**WHAT YOU SHOULD DO**: Keep only the lines that hold the string "generator", filtering out the rest of the entries below.

Stored data entries
▽
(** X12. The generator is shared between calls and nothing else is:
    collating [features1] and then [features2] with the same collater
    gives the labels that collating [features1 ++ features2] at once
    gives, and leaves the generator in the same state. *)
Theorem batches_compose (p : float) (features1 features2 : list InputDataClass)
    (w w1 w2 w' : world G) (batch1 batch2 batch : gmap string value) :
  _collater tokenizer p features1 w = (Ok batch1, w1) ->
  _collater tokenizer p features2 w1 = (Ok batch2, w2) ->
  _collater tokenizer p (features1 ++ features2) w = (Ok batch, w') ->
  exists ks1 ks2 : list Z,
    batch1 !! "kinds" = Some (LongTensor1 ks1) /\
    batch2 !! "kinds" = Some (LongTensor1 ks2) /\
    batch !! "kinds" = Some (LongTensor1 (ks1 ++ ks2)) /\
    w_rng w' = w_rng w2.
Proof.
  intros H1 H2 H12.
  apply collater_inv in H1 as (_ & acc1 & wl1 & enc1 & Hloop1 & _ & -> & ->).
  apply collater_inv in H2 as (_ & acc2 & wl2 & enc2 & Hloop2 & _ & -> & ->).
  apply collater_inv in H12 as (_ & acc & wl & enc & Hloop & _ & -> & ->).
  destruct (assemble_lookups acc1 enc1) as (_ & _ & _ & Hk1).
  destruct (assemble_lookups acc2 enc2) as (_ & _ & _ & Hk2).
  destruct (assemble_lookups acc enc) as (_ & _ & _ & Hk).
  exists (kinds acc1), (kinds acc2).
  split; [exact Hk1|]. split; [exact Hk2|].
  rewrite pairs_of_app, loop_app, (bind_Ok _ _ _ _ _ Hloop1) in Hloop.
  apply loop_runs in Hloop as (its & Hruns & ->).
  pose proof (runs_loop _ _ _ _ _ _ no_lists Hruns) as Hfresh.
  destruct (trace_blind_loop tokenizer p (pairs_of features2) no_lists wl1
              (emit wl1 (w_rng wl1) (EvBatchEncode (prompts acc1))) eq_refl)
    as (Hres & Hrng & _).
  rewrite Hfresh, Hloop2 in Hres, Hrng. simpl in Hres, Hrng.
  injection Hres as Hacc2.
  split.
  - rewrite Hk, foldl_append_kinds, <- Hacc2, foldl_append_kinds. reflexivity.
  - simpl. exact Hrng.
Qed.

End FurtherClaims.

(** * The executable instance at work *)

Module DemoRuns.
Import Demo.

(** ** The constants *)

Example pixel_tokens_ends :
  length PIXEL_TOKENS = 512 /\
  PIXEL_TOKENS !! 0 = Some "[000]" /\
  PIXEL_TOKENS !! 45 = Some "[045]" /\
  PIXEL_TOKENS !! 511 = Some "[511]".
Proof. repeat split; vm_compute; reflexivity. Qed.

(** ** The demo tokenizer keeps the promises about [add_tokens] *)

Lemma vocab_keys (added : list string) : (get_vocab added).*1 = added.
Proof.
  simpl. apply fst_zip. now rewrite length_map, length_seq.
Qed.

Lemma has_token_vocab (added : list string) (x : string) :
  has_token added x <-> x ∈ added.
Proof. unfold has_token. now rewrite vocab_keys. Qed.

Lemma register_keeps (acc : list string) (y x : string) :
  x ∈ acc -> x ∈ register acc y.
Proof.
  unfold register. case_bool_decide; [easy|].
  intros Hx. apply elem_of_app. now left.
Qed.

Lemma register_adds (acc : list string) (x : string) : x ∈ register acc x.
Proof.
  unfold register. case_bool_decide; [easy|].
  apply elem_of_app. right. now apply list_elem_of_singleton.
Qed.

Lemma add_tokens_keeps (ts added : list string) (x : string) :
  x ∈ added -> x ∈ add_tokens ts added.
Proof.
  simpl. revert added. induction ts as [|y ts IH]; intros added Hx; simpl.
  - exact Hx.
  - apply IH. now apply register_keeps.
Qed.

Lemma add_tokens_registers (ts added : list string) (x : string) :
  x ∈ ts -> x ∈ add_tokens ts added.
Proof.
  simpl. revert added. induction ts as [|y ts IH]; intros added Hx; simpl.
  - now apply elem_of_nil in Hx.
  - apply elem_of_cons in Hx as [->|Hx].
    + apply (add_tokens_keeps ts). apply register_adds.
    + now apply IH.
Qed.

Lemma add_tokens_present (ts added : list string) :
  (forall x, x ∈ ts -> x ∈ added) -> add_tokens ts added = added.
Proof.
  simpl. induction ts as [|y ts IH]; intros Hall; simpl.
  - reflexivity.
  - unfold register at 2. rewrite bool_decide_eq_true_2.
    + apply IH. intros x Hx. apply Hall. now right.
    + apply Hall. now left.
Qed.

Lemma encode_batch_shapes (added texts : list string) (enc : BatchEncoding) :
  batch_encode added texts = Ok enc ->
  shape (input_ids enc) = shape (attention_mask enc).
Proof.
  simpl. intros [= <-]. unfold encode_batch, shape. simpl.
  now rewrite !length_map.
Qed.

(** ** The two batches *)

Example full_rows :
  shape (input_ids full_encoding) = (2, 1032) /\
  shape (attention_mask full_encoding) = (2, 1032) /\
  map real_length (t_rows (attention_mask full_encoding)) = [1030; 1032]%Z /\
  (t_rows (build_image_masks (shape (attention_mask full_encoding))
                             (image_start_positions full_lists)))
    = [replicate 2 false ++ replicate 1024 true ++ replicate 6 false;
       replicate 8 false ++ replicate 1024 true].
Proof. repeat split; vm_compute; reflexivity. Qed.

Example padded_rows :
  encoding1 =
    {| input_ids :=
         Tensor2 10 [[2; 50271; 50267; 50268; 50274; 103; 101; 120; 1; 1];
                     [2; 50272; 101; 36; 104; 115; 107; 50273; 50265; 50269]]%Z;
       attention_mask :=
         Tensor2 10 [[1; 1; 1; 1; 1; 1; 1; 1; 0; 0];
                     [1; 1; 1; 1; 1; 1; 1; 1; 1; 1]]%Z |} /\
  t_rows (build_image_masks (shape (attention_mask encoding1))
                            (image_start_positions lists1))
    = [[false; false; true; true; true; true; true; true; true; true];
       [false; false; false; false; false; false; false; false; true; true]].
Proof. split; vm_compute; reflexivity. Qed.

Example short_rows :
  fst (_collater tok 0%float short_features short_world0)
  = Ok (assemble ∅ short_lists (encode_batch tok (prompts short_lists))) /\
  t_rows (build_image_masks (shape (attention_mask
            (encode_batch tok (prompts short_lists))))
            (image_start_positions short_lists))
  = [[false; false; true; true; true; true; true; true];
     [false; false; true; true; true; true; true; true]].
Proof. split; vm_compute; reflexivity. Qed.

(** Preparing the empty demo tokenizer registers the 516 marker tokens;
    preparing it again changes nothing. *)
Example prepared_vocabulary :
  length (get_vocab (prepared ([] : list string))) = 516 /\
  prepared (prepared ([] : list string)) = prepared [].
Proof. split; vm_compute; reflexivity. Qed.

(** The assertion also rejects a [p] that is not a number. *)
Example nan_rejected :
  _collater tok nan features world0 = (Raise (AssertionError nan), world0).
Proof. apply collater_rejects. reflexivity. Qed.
△
**EXERCISE SOLUTION**:
(** X12. The generator is shared between calls and nothing else is:
    gives, and leaves the generator in the same state. *)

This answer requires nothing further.